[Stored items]
(** X2. When the validator answers true, the service has a calendar
    row whose flag for the weekday is 1, the three texts parsed, the
    instant is in the range, and there is no exception row for the
    date: any row of [calendar_dates] for the service and the date,
    whatever its kind, makes the service inactive. *)
Theorem validate_service_true w service_id s s' :
  validate_service w service_id s = (Returned true, s') ->
  exists r tm tm1 tm2,
    select_calendar (gtfs_db w) service_id = Some (calendar_columns r) /\
    weekday_flags r !! Z.to_nat (weekday (clock w (ticks s))) = Some 1 /\
    strptime (str_datetime (clock w (S (ticks s)))) date_format = Returned tm /\
    strptime (c_start_date r) pattern2 = Returned tm1 /\
    strptime (c_end_date r) pattern2 = Returned tm2 /\
    mktime (utcoffset w) tm1 <= mktime (utcoffset w) tm
      <= mktime (utcoffset w) tm2 /\
    select_calendar_date (gtfs_db w) service_id
      (strftime (clock w (S (ticks s))) pattern2) = None /\
    s' = {| ticks := S (S (ticks s)); trace := trace s |}.
Proof.
  unfold validate_service. intros H.
  apply bind_returned in H as (t1 & s1 & [-> ->]%now_run & H).
  apply bind_returned in H as (cols & s2 & Hcols & H).
  unfold select_calendar in Hcols.
  destruct (List.find _ _) as [r|] eqn:Hfind; simpl in Hcols; [|done].
  apply ret_returned in Hcols as [-> ->].
  apply bind_returned in H as (flag & s3 & Hflag & H).
  destruct (py_index_weekday r (weekday (clock w (ticks s)))
              {| ticks := S (ticks s); trace := trace s |} (weekday_range _))
    as (z & Hz & Hidx).
  rewrite Hidx in Hflag. injection Hflag as <- <-.
  apply bind_returned in H as (t2 & s4 & [-> ->]%now_run & H). simpl in H.
  apply bind_returned in H
    as (d_t & s5 & (-> & text & tm & [= <-] & Htm & ->)%epoch_of_returned & H).
  apply bind_returned in H as (from_date & s6 & [= <- <-] & H).
  apply bind_returned in H as (to_date & s7 & [= <- <-] & H).
  apply bind_returned in H
    as (dt1 & s8 & (-> & text1 & tm1 & [= <-] & Htm1 & ->)%epoch_of_returned & H).
  apply bind_returned in H
    as (dt2 & s9 & (-> & text2 & tm2 & [= <-] & Htm2 & ->)%epoch_of_returned & H).
  assert (match z with 1 => true | _ => false end = bool_decide (z = 1))
    as Hflag by by destruct z as [|[p|p|]|p].
  rewrite Hflag in H. clear Hflag.
  case_bool_decide as Hz1; simpl in H; [subst z|done].
  destruct (Z.leb_spec (mktime (utcoffset w) tm1) (mktime (utcoffset w) tm));
    simpl in H; [|done].
  destruct (Z.leb_spec (mktime (utcoffset w) tm) (mktime (utcoffset w) tm2));
    simpl in H; [|done].
  destruct (select_calendar_date _ _ _) eqn:Hexc; [done|].
  apply ret_returned in H as [_ ->].
  exists r, tm, tm1, tm2. unfold select_calendar. rewrite Hfind. simpl.
  repeat split; done.
Qed.
(** A walk visits exactly the operations nested in its root, each under
    the pointer its position gives it. *)
Lemma elem_of_walkOperation op p q o :
  (q, o) ∈ walkOperation p op ↔
  ∃ path, q = rev path ++ p ∧ getNested op path = Some o.
Proof.
  split.
  - revert p. induction op as [name operands results regions IH]
      using Operation_nested_ind. intros p Hin.
    apply elem_of_walkOperation_nested in Hin
      as [Heq|(r & region & b & block & i & nested & Hr & Hb & Hi & Hin)].
    + simplify_eq. by exists [].
    + simpl in Hr.
      pose proof (proj1 (Forall_lookup _ _) IH _ _ Hr) as IHregion.
      pose proof (proj1 (Forall_lookup _ _) IHregion _ _ Hb) as IHblock.
      pose proof (proj1 (Forall_lookup _ _) IHblock _ _ Hi) as IHnested.
      destruct (IHnested _ Hin) as (path & -> & Hpath).
      exists ((r, b, i) :: path). split.
      * simpl. by rewrite <- app_assoc.
      * simpl. by rewrite Hr, Hb, Hi.
  - intros (path & -> & Hpath). revert op p Hpath.
    induction path as [|[[r b] i] path IH]; intros op p Hpath.
    + simpl in Hpath. simplify_eq. apply elem_of_walkOperation_nested. by left.
    + simpl in Hpath.
      destruct (getRegions op !! r) as [region|] eqn:Hr; [|done].
      destruct (region !! b) as [block|] eqn:Hb; [|done].
      destruct (block !! i) as [nested|] eqn:Hi; [|done].
      apply elem_of_walkOperation_nested. right.
      exists r, region, b, block, i, nested. repeat split; try done.
      simpl. rewrite <- app_assoc. by apply IH.
Qed.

Exercise objective
Having found the line with "apply ret_returned in H as [_ ->].", transcribe it and each line after it to the end of the entries, with no other lines.

Solution below
  apply ret_returned in H as [_ ->].
  exists r, tm, tm1, tm2. unfold select_calendar. rewrite Hfind. simpl.
  repeat split; done.
Qed.
(** A walk visits exactly the operations nested in its root, each under
    the pointer its position gives it. *)
Lemma elem_of_walkOperation op p q o :
  (q, o) ∈ walkOperation p op ↔
  ∃ path, q = rev path ++ p ∧ getNested op path = Some o.
Proof.
  split.
  - revert p. induction op as [name operands results regions IH]
      using Operation_nested_ind. intros p Hin.
    apply elem_of_walkOperation_nested in Hin
      as [Heq|(r & region & b & block & i & nested & Hr & Hb & Hi & Hin)].
    + simplify_eq. by exists [].
    + simpl in Hr.
      pose proof (proj1 (Forall_lookup _ _) IH _ _ Hr) as IHregion.
      pose proof (proj1 (Forall_lookup _ _) IHregion _ _ Hb) as IHblock.
      pose proof (proj1 (Forall_lookup _ _) IHblock _ _ Hi) as IHnested.
      destruct (IHnested _ Hin) as (path & -> & Hpath).
      exists ((r, b, i) :: path). split.
      * simpl. by rewrite <- app_assoc.
      * simpl. by rewrite Hr, Hb, Hi.
  - intros (path & -> & Hpath). revert op p Hpath.
    induction path as [|[[r b] i] path IH]; intros op p Hpath.
    + simpl in Hpath. simplify_eq. apply elem_of_walkOperation_nested. by left.
    + simpl in Hpath.
      destruct (getRegions op !! r) as [region|] eqn:Hr; [|done].
      destruct (region !! b) as [block|] eqn:Hb; [|done].
      destruct (block !! i) as [nested|] eqn:Hi; [|done].
      apply elem_of_walkOperation_nested. right.
      exists r, region, b, block, i, nested. repeat split; try done.
      simpl. rewrite <- app_assoc. by apply IH.
Qed.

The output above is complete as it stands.